▶ BRIEF
In the records that come next, find every line with "bookingLock". Return those lines.

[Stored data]
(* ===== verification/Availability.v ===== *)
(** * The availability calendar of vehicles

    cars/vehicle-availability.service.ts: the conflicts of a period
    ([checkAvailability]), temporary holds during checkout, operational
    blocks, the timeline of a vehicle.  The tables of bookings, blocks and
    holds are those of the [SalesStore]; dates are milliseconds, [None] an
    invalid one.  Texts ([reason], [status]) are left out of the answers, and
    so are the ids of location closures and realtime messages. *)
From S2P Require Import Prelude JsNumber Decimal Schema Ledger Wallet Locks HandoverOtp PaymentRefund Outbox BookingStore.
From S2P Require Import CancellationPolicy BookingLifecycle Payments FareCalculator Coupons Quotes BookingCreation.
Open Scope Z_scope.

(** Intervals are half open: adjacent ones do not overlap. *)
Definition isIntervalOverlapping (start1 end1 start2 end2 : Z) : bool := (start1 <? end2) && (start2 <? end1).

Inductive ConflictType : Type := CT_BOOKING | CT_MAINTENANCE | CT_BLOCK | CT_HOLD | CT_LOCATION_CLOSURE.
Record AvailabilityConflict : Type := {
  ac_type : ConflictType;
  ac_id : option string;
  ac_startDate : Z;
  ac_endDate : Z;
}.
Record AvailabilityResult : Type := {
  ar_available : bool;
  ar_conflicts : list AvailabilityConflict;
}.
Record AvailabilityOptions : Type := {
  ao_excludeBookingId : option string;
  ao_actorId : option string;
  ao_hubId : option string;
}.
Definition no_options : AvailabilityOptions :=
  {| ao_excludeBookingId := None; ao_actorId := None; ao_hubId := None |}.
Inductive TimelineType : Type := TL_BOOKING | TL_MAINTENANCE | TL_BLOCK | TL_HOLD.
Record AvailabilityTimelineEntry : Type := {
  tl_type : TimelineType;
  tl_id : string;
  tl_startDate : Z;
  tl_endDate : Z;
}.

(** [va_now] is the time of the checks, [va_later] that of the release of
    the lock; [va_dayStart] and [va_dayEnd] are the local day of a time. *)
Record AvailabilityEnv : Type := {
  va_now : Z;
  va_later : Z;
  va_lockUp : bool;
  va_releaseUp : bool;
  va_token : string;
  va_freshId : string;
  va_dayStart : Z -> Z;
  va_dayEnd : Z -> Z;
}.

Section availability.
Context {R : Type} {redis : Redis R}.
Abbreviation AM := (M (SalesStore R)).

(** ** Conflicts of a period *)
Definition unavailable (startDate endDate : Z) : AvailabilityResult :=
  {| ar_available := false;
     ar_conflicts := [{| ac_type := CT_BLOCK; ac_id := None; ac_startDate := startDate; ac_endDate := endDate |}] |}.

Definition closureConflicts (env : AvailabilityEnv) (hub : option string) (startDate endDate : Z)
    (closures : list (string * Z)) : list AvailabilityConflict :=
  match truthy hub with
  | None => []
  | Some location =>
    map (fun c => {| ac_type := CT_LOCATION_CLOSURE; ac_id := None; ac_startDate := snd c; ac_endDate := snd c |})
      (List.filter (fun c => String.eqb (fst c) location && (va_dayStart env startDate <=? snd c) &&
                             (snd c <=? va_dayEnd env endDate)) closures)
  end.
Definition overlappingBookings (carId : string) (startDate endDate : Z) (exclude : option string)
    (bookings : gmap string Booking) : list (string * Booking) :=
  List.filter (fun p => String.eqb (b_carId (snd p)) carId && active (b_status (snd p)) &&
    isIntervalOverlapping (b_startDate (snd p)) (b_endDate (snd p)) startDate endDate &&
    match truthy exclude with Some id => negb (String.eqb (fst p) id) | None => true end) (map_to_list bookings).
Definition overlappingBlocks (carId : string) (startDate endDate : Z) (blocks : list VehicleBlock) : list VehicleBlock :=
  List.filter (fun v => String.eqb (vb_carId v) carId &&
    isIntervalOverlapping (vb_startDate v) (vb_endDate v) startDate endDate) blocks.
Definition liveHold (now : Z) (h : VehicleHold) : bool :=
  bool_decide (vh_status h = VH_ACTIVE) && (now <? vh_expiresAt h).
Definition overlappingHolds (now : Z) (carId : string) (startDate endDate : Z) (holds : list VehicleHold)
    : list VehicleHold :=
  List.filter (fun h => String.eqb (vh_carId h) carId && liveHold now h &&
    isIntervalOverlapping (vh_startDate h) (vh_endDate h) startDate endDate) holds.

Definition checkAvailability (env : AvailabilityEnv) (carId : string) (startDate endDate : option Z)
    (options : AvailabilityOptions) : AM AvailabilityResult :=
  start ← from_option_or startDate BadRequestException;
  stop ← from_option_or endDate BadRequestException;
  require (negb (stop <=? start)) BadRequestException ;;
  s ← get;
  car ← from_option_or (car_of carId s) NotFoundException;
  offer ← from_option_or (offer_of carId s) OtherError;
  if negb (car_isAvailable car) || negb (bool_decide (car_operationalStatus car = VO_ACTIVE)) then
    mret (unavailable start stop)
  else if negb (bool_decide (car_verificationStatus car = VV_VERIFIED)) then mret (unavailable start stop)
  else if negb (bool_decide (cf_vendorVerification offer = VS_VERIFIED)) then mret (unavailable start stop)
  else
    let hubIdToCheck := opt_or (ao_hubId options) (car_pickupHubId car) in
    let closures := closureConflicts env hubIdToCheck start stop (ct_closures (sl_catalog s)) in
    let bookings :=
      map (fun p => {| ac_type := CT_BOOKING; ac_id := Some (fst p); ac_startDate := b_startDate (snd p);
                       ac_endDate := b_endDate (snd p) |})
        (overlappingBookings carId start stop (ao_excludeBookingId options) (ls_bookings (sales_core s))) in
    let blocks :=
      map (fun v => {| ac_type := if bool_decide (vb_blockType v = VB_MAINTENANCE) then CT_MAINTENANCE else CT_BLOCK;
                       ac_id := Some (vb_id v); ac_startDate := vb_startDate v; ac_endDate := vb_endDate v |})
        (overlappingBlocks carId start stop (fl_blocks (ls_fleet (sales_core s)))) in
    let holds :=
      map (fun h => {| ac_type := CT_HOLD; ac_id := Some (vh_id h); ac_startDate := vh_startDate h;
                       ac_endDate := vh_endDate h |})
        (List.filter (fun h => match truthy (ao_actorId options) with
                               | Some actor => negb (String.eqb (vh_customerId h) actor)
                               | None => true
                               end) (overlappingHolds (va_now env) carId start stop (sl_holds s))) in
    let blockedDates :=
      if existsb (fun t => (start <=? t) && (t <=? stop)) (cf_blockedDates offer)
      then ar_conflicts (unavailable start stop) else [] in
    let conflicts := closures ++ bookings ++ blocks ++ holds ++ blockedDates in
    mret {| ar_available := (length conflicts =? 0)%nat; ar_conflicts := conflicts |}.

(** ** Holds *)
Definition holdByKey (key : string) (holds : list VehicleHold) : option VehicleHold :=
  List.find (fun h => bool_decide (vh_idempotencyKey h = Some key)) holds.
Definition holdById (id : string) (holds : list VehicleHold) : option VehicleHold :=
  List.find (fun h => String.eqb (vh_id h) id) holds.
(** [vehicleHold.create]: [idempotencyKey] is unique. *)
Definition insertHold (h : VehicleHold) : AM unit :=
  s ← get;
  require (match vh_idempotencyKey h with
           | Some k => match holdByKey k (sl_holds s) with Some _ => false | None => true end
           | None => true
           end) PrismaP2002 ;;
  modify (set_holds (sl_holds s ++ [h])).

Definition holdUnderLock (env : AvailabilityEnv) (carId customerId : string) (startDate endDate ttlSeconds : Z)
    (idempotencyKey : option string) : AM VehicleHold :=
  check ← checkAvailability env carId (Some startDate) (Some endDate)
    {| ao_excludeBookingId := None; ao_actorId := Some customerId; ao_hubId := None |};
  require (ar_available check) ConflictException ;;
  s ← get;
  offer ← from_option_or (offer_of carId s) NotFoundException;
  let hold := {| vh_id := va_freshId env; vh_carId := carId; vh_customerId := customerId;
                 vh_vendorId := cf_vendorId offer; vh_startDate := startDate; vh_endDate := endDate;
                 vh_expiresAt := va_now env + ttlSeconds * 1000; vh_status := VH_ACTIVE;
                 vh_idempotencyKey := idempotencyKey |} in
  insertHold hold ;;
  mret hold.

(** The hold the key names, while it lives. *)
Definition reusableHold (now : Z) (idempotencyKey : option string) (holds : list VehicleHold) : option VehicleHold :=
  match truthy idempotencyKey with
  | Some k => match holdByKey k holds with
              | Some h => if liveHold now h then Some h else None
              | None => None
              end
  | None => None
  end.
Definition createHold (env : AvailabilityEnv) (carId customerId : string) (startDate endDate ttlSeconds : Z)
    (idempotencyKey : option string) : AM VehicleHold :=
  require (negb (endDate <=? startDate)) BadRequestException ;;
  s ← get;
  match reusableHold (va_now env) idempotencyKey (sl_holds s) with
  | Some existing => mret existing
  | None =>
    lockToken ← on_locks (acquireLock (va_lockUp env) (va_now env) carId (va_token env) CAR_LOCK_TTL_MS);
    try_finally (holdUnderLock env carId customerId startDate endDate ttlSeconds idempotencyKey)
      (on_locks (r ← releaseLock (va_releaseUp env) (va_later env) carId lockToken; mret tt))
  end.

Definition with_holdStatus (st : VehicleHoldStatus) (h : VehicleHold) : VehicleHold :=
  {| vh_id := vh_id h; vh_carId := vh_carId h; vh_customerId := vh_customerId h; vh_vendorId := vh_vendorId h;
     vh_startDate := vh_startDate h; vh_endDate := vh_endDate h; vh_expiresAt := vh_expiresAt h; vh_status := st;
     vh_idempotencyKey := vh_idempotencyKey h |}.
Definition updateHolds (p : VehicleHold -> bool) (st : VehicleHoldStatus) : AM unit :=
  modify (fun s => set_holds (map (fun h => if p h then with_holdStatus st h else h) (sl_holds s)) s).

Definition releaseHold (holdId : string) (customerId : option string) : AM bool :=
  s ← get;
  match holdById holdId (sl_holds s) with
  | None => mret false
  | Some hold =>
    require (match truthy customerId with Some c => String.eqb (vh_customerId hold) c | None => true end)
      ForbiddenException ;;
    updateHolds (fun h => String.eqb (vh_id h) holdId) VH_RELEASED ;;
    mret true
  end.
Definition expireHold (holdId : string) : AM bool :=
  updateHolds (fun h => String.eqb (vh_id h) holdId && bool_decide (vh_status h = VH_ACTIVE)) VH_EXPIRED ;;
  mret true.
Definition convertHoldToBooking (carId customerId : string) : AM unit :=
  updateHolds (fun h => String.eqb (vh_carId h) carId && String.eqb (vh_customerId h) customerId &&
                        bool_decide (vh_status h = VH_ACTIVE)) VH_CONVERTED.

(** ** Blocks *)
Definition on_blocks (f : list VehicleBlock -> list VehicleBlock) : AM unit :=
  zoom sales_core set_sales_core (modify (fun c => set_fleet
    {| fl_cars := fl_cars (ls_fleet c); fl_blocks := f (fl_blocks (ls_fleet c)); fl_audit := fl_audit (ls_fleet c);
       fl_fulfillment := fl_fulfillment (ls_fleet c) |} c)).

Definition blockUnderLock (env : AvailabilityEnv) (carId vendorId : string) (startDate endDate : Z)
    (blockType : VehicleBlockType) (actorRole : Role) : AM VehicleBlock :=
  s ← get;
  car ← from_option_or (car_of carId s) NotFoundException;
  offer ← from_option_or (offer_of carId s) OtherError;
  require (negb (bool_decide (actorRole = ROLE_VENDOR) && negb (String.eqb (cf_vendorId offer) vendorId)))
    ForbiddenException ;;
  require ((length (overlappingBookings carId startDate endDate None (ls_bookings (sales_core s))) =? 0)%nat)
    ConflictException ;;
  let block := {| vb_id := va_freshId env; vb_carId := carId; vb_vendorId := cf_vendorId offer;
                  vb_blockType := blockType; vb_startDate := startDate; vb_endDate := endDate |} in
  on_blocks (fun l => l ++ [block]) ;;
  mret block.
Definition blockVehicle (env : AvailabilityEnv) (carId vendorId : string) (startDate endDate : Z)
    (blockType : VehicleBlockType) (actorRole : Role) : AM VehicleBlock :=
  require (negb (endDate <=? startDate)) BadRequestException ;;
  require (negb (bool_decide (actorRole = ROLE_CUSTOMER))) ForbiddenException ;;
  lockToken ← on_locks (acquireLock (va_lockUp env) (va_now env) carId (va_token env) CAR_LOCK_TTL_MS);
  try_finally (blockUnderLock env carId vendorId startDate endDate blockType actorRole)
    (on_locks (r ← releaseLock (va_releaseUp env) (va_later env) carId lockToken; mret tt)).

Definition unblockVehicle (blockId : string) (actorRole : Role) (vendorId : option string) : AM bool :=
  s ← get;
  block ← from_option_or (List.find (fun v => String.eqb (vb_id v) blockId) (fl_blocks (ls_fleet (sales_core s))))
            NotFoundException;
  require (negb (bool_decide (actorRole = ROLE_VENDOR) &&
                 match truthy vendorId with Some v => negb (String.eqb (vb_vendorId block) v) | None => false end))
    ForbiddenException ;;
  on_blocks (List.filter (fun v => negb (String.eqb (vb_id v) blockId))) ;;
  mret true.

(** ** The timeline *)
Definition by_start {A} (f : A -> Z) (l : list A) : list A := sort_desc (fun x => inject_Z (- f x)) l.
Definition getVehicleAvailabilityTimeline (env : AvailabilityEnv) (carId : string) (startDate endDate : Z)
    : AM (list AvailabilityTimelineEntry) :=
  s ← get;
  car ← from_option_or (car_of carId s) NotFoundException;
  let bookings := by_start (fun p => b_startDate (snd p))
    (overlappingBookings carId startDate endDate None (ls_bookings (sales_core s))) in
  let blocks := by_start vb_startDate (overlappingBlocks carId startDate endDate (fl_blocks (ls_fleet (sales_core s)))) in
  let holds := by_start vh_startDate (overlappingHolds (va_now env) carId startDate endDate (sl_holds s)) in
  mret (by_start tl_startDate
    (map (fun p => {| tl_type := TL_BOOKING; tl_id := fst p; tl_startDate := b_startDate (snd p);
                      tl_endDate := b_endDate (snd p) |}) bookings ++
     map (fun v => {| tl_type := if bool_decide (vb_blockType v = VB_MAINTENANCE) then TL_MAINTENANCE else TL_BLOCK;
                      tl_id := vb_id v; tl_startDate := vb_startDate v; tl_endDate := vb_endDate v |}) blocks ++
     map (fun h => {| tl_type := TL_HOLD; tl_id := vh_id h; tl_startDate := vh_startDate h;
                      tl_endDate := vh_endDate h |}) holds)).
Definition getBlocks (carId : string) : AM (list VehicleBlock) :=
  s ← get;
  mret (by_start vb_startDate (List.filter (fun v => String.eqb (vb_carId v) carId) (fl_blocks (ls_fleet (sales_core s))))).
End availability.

---

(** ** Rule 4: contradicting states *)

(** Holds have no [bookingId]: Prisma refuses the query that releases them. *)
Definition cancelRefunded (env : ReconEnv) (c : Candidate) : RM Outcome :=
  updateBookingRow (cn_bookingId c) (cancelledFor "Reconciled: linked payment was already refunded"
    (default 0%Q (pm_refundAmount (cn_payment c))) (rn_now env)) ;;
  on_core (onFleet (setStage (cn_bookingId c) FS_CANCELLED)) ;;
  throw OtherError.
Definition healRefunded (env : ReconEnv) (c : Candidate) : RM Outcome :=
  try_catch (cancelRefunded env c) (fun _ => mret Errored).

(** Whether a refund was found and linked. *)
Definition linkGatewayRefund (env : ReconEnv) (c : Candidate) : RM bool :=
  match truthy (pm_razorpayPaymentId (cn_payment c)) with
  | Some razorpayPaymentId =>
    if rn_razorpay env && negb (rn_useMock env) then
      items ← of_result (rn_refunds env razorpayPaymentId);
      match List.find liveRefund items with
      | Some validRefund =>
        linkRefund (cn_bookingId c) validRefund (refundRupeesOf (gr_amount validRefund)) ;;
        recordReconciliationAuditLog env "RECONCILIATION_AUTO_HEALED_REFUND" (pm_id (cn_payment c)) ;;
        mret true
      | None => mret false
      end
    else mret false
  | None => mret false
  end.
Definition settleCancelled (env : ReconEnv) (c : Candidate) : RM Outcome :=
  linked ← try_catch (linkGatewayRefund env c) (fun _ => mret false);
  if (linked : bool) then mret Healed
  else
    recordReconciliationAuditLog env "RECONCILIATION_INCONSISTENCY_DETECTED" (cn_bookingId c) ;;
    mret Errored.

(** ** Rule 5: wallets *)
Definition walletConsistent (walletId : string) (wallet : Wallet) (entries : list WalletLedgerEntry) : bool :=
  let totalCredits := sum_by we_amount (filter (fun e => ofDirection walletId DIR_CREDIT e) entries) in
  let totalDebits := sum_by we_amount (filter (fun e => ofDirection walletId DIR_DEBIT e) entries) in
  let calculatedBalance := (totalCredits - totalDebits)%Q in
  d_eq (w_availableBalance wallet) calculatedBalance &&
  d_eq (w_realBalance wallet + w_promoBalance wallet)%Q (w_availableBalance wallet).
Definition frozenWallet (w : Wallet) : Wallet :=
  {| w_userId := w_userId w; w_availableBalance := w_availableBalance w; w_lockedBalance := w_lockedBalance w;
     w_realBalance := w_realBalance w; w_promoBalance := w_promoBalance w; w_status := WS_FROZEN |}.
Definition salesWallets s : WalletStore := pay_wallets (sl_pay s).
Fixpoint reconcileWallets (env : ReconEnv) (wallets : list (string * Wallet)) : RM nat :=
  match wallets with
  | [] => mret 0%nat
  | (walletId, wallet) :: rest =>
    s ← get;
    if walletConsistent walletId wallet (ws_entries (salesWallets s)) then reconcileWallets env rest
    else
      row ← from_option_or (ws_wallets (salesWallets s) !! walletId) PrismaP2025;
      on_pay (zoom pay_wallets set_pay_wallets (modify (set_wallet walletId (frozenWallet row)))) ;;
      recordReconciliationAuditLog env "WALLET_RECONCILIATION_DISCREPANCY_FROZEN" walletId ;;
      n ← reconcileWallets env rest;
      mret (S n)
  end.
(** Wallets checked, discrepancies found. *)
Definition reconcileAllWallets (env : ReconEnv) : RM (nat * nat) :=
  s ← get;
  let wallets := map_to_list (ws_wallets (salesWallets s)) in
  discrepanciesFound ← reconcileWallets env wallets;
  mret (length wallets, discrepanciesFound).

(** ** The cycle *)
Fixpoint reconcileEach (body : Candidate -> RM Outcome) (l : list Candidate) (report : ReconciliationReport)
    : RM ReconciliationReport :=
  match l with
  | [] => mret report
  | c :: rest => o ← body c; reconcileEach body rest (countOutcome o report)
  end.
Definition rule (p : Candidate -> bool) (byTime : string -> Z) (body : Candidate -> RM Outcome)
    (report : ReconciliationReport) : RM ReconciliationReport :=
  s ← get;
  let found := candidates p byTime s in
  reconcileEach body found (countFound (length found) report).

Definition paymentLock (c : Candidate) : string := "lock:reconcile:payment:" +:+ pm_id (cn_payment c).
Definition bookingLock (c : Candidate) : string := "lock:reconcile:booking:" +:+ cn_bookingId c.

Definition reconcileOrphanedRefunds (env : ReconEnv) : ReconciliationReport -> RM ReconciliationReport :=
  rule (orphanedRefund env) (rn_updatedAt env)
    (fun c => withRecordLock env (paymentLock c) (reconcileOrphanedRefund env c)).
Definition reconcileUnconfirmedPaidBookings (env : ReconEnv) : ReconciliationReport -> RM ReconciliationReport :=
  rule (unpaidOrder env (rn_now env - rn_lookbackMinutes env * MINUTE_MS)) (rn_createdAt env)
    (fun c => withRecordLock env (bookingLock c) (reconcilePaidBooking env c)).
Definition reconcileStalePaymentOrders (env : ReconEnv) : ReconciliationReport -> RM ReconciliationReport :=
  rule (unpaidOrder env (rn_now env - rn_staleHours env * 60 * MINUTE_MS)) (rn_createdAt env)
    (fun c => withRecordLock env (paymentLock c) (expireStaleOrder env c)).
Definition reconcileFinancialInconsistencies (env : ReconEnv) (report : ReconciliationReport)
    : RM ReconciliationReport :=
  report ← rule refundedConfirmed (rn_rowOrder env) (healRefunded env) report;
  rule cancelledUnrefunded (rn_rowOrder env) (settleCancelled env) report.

▶ SOLVED EXERCISE
Definition bookingLock (c : Candidate) : string := "lock:reconcile:booking:" +:+ cn_bookingId c.
    (fun c => withRecordLock env (bookingLock c) (reconcilePaidBooking env c)).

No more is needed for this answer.